West Virginia is a complex region with diverse people, places, and cultures. It’s known for its hills and hollers. In fact, it’s the third most forested state with 77.5% of its land covered in trees—preceded by Maine (89%) and New Hampshire (77.7%). West Virginia is famous coal, natural gas, timber, old time music. It’s also unique for housing an extremely rare and purposeful 13,000 square mile National Radio Quiet Zone surrounding the Green Bank Observatory, a solitary cocoon designed to stay out of Internet range.
West Virginians have been blind sided by economic challenges on several levels caused by shifts in job opportunities and the devastation to communities flooded with opioids. But as a recent New York transplant Lisa Elmaleh explains, her new home in West Virginia, “has everything that Brooklyn doesn’t.
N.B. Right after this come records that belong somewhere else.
Inductive prints : xml -> list Z -> Prop :=
| prints_closed g name attrs t : gap g -> tag name attrs t -> prints (Elem name attrs None None) (g ++ str "<" ++ t ++ str "/>")
| prints_text g name attrs t w s w' w'' : gap g -> tag name attrs t -> Forall space w -> text_ok s -> Forall space w' -> Forall space w'' ->
    prints (Elem name attrs (Some s) None) (g ++ str "<" ++ t ++ str ">" ++ w ++ s ++ w' ++ str "</" ++ name ++ w'' ++ str ">")
| prints_children g name attrs t ts b g' w : gap g -> tag name attrs t -> prints_list ts b -> gap g' -> Forall space w ->
    prints (Elem name attrs None (some_children ts)) (g ++ str "<" ++ t ++ str ">" ++ b ++ g' ++ str "</" ++ name ++ w ++ str ">")
with prints_list : list xml -> list Z -> Prop :=
| prints_nil : prints_list [] []
| prints_cons t ts b b' : prints t b -> prints_list ts b' -> prints_list (t :: ts) (b ++ b').

Scheme prints_mind := Minimality for prints Sort Prop
  with prints_list_mind := Minimality for prints_list Sort Prop.
Combined Scheme prints_mutind from prints_mind, prints_list_mind.

(** The limits of the parser. *)
Fixpoint depth (t : xml) : Z :=
  match t with
  | Elem _ _ _ None => 0
  | Elem _ _ _ (Some ts) => foldr (fun k => Z.max (1 + depth k)) 0 ts
  end.

Inductive narrow : xml -> Prop :=
| narrow_leaf name attrs text : narrow (Elem name attrs text None)
| narrow_children name attrs text ts : Z.of_nat (length ts) < XML_PARSER_NODE_COUNT -> Forall narrow ts -> narrow (Elem name attrs text (Some ts)).

(** ** The parser between what it has read and what is to come *)

Definition zip (pre suf : list Z) (level : Z) : XML_PARSER :=
  Parser (pre ++ suf) (Z.of_nat (length pre)) (Z.of_nat (length (pre ++ suf))) level.

Definition fits (pre suf : list Z) : Prop := Z.of_nat (length (pre ++ suf)) <= XML_PARSER_MAX_SIZE.

Lemma fits_app pre x suf : fits pre (x ++ suf) <-> fits (pre ++ x) suf.
Proof. unfold fits. by rewrite app_assoc. Qed.

Lemma zip_ok pre suf l : fits pre suf -> psr_ok (zip pre suf l).
Proof. intros H. split; cbn; [rewrite length_app; lia|lia|exact H]. Qed.

Lemma zip_move pre x suf l : set_Position (zip pre (x ++ suf) l) (Z.of_nat (length pre + length x)) = zip (pre ++ x) suf l.
Proof. unfold zip, set_Position. cbn. rewrite <- app_assoc, (length_app pre x). done. Qed.

Lemma zip_peek pre suf l (k : nat) : fits pre suf -> (k <= 2)%nat -> XmlParserPeek (zip pre suf l) (Z.of_nat k) = Ret (default 0 (suf !! k)).
Proof.
  intros HF Hk. rewrite Peek_spec by (by apply zip_ok || lia). f_equal. unfold look. cbn. rewrite length_app.
  replace (Z.to_nat (Z.of_nat (length pre) + Z.of_nat k)) with (length pre + k)%nat by lia.
  case_decide; [|rewrite lookup_ge_None_2; [done|lia]]. rewrite lookup_app_r by lia. by replace (length pre + k - length pre)%nat with k by lia.
Qed.

Lemma zip_consume pre x suf l : fits pre (x ++ suf) -> (length x <= 3)%nat -> XmlParserConsume (zip pre (x ++ suf) l) (Z.of_nat (length x)) = zip (pre ++ x) suf l.
Proof.
  intros HF Hx. rewrite Consume_spec by (by apply zip_ok || lia). rewrite <- zip_move. f_equal. cbn. rewrite !length_app. lia.
Qed.

Lemma while_fuel {St R} (body : St -> outcome (St + R)) n : forall m s r, while_ n body s = Ret r -> (n <= m)%nat -> while_ m body s = Ret r.
Proof.
  induction n as [|n IH]; intros m s r; [done|]. destruct m as [|m]; [lia|]. rewrite !while_S. destruct (body s) as [[s'|r']|]; cbn; [|done..].
  intros H Hm. apply IH; [done|lia].
Qed.
(** The root of a document that was parsed without references. *)
Lemma document_stands h d doc x : document_ok false h d doc x -> exists t, stands h doc.(DocBuffer) doc.(Root) t /\ reads doc.(DocBuffer) x t.
Proof.
  intros [_ (N0 & L0 & N & L & HO & HN & HL & EN & EL) HS _]. destruct (proj1 (owned_reads _) _ _ _ _ HO HS) as (t & HR). exists t. split; [|done].
  apply (proj1 (owned_stands h _) _ _ _ _ HO t); [..|done|done]; [rewrite EN|rewrite EL]; apply map_union_subseteq_l.
Qed.

(** ** Each function by the element *)
Section Specification.
Context `{HLib : AsciiLib} {HLaws : AsciiLibLaws HLib} `{HCopy : CopyLib} {HCopyLaws : CopyLibLaws HCopy}.

Lemma Name_stands h b p t : stands h b p t -> exists c, XmlNodeName h p = Ret c /\ AsciiStr b c = Ret (tag_of t).
Proof. intros (n & ps & H1 & _ & H2 & _)%stands_inv. exists n.(Name). unfold XmlNodeName. by rewrite (deref_some _ _ _ H1). Qed.

Lemma Content_stands h b p t : stands h b p t -> exists c, XmlNodeContent h p = Ret c /\ opt_string b c (text_of t).
Proof. intros (n & ps & H1 & HR & _ & H2 & _)%stands_inv. exists n.(Content). unfold XmlNodeContent. by rewrite (deref_some _ _ _ H1), bind_ret, HR. Qed.

Lemma ReadContent_stands h b p t : stands h b p t -> ReadContent h b p = Ret (text_of t).
Proof.
  intros HS. destruct (Content_stands _ _ _ _ HS) as (c & E & Hc). unfold ReadContent. rewrite E, bind_ret. cbv beta.
  destruct c as [c|], (text_of t) as [s|]; try done. cbn in Hc. by rewrite Hc.
Qed.

Lemma Children_stands h b p t : stands h b p t -> XmlNodeChildren h p = Ret (Z.of_nat (length (kids t))).
Proof.
  intros (n & ps & H1 & _ & _ & _ & HF & _ & HC)%stands_inv. unfold XmlNodeChildren. rewrite (deref_some _ _ _ H1), bind_ret. cbv beta.
  rewrite <- (Forall2_length _ _ _ HF). destruct n.(Children) as [l|]; [|by subst]. destruct HC as (ac & HC). by rewrite (deref_some _ _ _ HC).
Qed.

Lemma Child_stands h b p t i c : stands h b p t -> kids t !! i = Some c -> exists q, XmlNodeChild h p (Z.of_nat i) = Ret q /\ stands h b q c.
Proof.
  intros (n & ps & H1 & _ & _ & _ & HF & _ & HC)%stands_inv Hi. destruct (Forall2_lookup_r _ _ _ _ _ HF Hi) as (q & Hq & Hs). exists q. split; [|done].
  unfold XmlNodeChild. rewrite (deref_some _ _ _ H1), bind_ret. cbv beta. destruct n.(Children) as [l|]; [|by subst].
  destruct HC as (ac & HC). rewrite (deref_some _ _ _ HC), bind_ret. cbv beta. by apply rd_nat.
Qed.

(** What a cast guarantees. *)
Definition cast_ok (Type_ : PLIST_NODE_TYPE) (t : xml) : bool :=
  bool_decide (Type_ = PLIST_NODE_TYPE_ANY) || bool_decide (tag_of t = PlistNodeTypes Type_) &&
  match Type_ with
  | PLIST_NODE_TYPE_ANY | PLIST_NODE_TYPE_ARRAY => true
  | PLIST_NODE_TYPE_DICT => bool_decide (Z.of_nat (length (kids t)) mod 2 = 0)
  | PLIST_NODE_TYPE_KEY | PLIST_NODE_TYPE_INTEGER | PLIST_NODE_TYPE_REAL => bool_decide (text_of t <> None) && bool_decide (kids t = [])
  | _ => bool_decide (kids t = [])
  end.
In Paw Paw, Elmaleh found a ”community of people who live more deliberatively and close to the land… and there’s more of a sense of belonging and being there for your neighbor when they need help.”
This Sunday (July 14, 2019), teens from throughout the Charleston WV area are invited to come together and share their views about how to make their community better for youth. I’m hopeful about the creative and meaningful ideas that teens may offer. I am thankful to those who are calling youth out to be heard.
Recalling words that have motived me, I share two poems here to tell teens that everyone’s message will be heard. No voice is too small.
In her July 12, 2019 podcast of the “Slow Down” Tracy K. Smith reads “This Is Not a Small Voice” written by Sonia Sanchez. I hope these words inspire Charleston teens to see how important it is for them to speak their minds and share their visions for a better future.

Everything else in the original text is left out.